India Gailey – Nicole Lizée – Grotesquerie [people | places | records]
India Gailey – Thanya Iyer – Where I can be as big as the Sun [people | places | records]
Their second album Problematica finds Canadian cellist India Gailey performing seven compositions that I believe were specifically commissioned for them and for this album. Gailey is a composer herself – her own composition on her equally uncategorisable debut album was a highlight, but she is also a first-class interpreter of others’ compositions, using her cello to its full extent along with her voice on many of these tracks, and electronics on some as well. There’s a lot going on in the tracks here – don’t think of it as classical music! Andrew Noseworthy‘s composition “GomL_V7FinalMix_LessVox_MoreVerb_ Dec13_MASTERED_48k24b_FINAL.wav”, created in collaboration with Gailey, wraps cellistic extended techniques in granular processing and shoegazey noise, for instance. On the other hand, some composers invite Gailey to perform expressive songs on cello and voice: the closing piece “Where I can be as big as the Sun” by Thanya Iyer accompanies a deceptively straightforward vocal melody with plucked cello. It’s gorgeous. Meanwhile, renowned Canadian composer Nicole Lizée invites Gailey to send short cello phrases and whispered or shouted voice through delay effects, charmingly and a little disturbingly disorienting.
IKSRE – ripples [Constellation Tatsu/Bandcamp]
Naarm-based musician Phoebe Dubar has released five albums now as IKSRE, on various international and local labels. This month, Oakland’s Constellation Tatsu released Abundance, as usual featuring ambient electronics and vocals, with subtle beats at times, very much influenced by Dubar’s practice in sound healing. It’s music to dive into, as there’s a lot of detail. Dubar will be launching this album in Sydney on April 6th at Fatamorgana in Alexandria.
Aviva Endean – What Calls in the Quiet (Moths & Stars live set) EXCERPT I [FRIM Records]
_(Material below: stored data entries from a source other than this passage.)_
Lemma run_create config env d v t cw cc s u uw : wg_inv W t -> u64_ok cc -> fresh_tunnel env cc t ->
  d ∈ wt_devices t -> dr_id d = uuid_text u -> dr_revoked_at d = None ->
  v ∈ wt_weavers t -> wr_weaver_id v = uuid_text uw ->
  Forall (fun x => tunnel_between (dr_id d) (wr_weaver_id v) x = false) (wt_sessions t) ->
  let ip := subnet_addr Sub_Client cc in
  let id := env_uuid env 0 in
  exists weaver_ip, ipv6_to_string weaver_ip = wr_assigned_ip v
  /\ run_async (tunnel_create config env u uw) (calm t cw cc s)
     = (Ok (mkCreateSessionResponse id ip weaver_ip (base64_encode (wr_public_key v))
              (default DerpMap_default (wc_derp_map config))),
        calm (with_tunnel env (dr_id d) (wr_weaver_id v) cc t) cw (wrap_u64 (cc + 1))
          (notify_peer uw (PE_PeerAdded (base64_encode (dr_public_key d)) (ipv6_to_string ip +:+ "/128") (uuid_text id)) s)).
Proof.
  intros Hi Hc Hf Hd Ed Er Hv Ev Hs ip id.
  destruct (proj1 (Forall_forall _ _) (wi_devices _ _ Hi) d Hd) as ([dev Edev] & _).
  assert (Hok := proj1 (Forall_forall _ _) (wi_weavers _ _ Hi) v Hv). assert (Hok' := Hok). destruct Hok' as ([wv Ewv] & _).
  destruct (device_columns _ _ _ Edev Ed Er) as (Ei & Ek & Ern). destruct (weaver_columns t _ _ Hi Hok Ewv) as (Ewk & Ewi).
  exists (wv_assigned_ip wv). split; [done|]. unfold tunnel_create, device_get, weaver_get, tunnel_get_by_device_weaver.
  rewrite run_abind. unfold wg_get_device. rewrite run_get. unfold device_is. rewrite <- Ed, select_one_key by (apply Hi || done).
  cbn [transpose]. rewrite Edev. cbn iota. rewrite Ern. rewrite bool_decide_eq_false_2 by (by intros [x Hx]).
  rewrite run_abind. unfold wg_get_weaver. rewrite run_get. unfold weaver_is. rewrite <- Ev, select_one_key by (apply Hi || done).
  cbn [transpose]. rewrite Ewv. cbn iota.
  rewrite run_abind. unfold wg_get_session_by_device_weaver. rewrite run_get. rewrite <- Ed, <- Ev, (proj2 (select_one_None _ _) Hs).
  cbn [transpose]. rewrite run_abind, run_allocate by done. cbn iota.
  rewrite run_abind, (run_insert_session _ _ _ _ _ _ _ _ _ d v) by (apply Hf || done).
  cbn iota. rewrite Ek, Ewk. reflexivity.
Qed.

(** The device that a session is made for: the newest that is not revoked. *)
Lemma newest_device t user : wg_inv W t -> Exists (fun d => live_device_of user d = true) (wt_devices t) ->
  exists d dev rest u, collect Device_try_from (order_by true dr_created_at (select_where (live_device_of user) (wt_devices t)))
      = Ok (dev :: rest)
    /\ d ∈ wt_devices t /\ live_device_of user d = true /\ dr_id d = uuid_text u /\ dv_id dev = u
    /\ forall x, x ∈ wt_devices t -> live_device_of user x = true -> String.leb (dr_created_at x) (dr_created_at d) = true.
Proof.
  intros Hi (x & Hx & Lx)%Exists_exists. set (l := order_by _ _ _).
  assert (Hl : forall r, r ∈ l <-> r ∈ wt_devices t /\ live_device_of user r = true).
  { intros r. unfold l. rewrite order_by_perm. apply elem_of_select_where. }
  assert (Hr : Forall (reads Device_try_from) l).
  { apply Forall_forall. intros r [Hr _]%Hl. apply (proj1 (Forall_forall _ _) (wi_devices _ _ Hi) r Hr). }
  destruct (collect_reads _ _ Hr) as [bs Ebs]. assert (Hs := order_by_sorted true dr_created_at
    (select_where (live_device_of user) (wt_devices t))). fold l in Hs. rewrite Ebs. apply collect_Ok in Ebs.
  destruct Ebs as [|d dev rows rest Ed _]; [by assert (Hn := proj2 (Hl x) (conj Hx Lx)); apply elem_of_nil in Hn|].
  destruct (proj1 (Hl d) ltac:(left)) as [Hd Ld].
  destruct (proj1 (Forall_forall _ _) (wi_devices _ _ Hi) d Hd) as (_ & _ & u & Eu).
  exists d, dev, rest, u. split_and!; [done..| |].
  - apply (device_columns d dev u Ed Eu). unfold live_device_of in Ld. apply andb_true_iff in Ld as [_ Ld].
    by apply bool_decide_eq_true_1 in Ld.
  - intros y Hy Ly. assert (Hy' := proj2 (Hl y) (conj Hy Ly)). apply elem_of_cons in Hy' as [->|Hy'].
    + assert (E := String.compare_antisym (dr_created_at d) (dr_created_at d)). unfold String.leb.
      by destruct (String.compare _ _).
    + apply Sorted.StronglySorted_inv in Hs as [_ Hs]. exact (proj1 (Forall_forall _ _) Hs y Hy').
Qed.

(** The receivers of a weaver's channel, if there are any, get an event last, and other
    channels stay as they are. *)
Definition told (weaver : Uuid) (event : PeerEvent) (s s' : PeerNotifier) : Prop :=
  (forall w, w <> weaver -> s' !! w = s !! w)
  /\ match s !! weaver with
     | Some c => exists c', s' !! weaver = Some c' /\ pc_receivers c' = pc_receivers c
         /\ (pc_receivers c <> 0%nat -> last (pc_sent c') = Some event)
     | None => s' !! weaver = None
     end.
Aviva Endean – What Calls in the Quiet (Moths & Stars live set) EXCERPT II [FRIM Records]
Naarm clarinettist and sound-artist Aviva Endean released her first solo album cinder : ember : ashes on Norwegian jazz/improv/experimental label SOFA in 2018, and the incredible Moths & Stars on Room40 in 2022. Now we’re back in Scandinavia, with a split release on Sweden’s FRIM Records documenting a performance at Rönnells Antikvariat in Stockholm, recorded by Aussie ex-pat John Chantler. I should note Henrik Olsson‘s beautiful abstract turntable manipulation as the other half of the record, but Endean’s set adapts Moths & Stars‘ close-mic’d exploration of sounds from clarinets and other objects to a live set. The sound quality is remarkable, as if carefully recorded in a studio, scrabbling and bubbling across the stereo soundstage, sounds mostly made with breath, layered into gorgeous harmonies or strange assemblages of flitters and sighs. The full performances are over 30 minutes each, and worth every minute.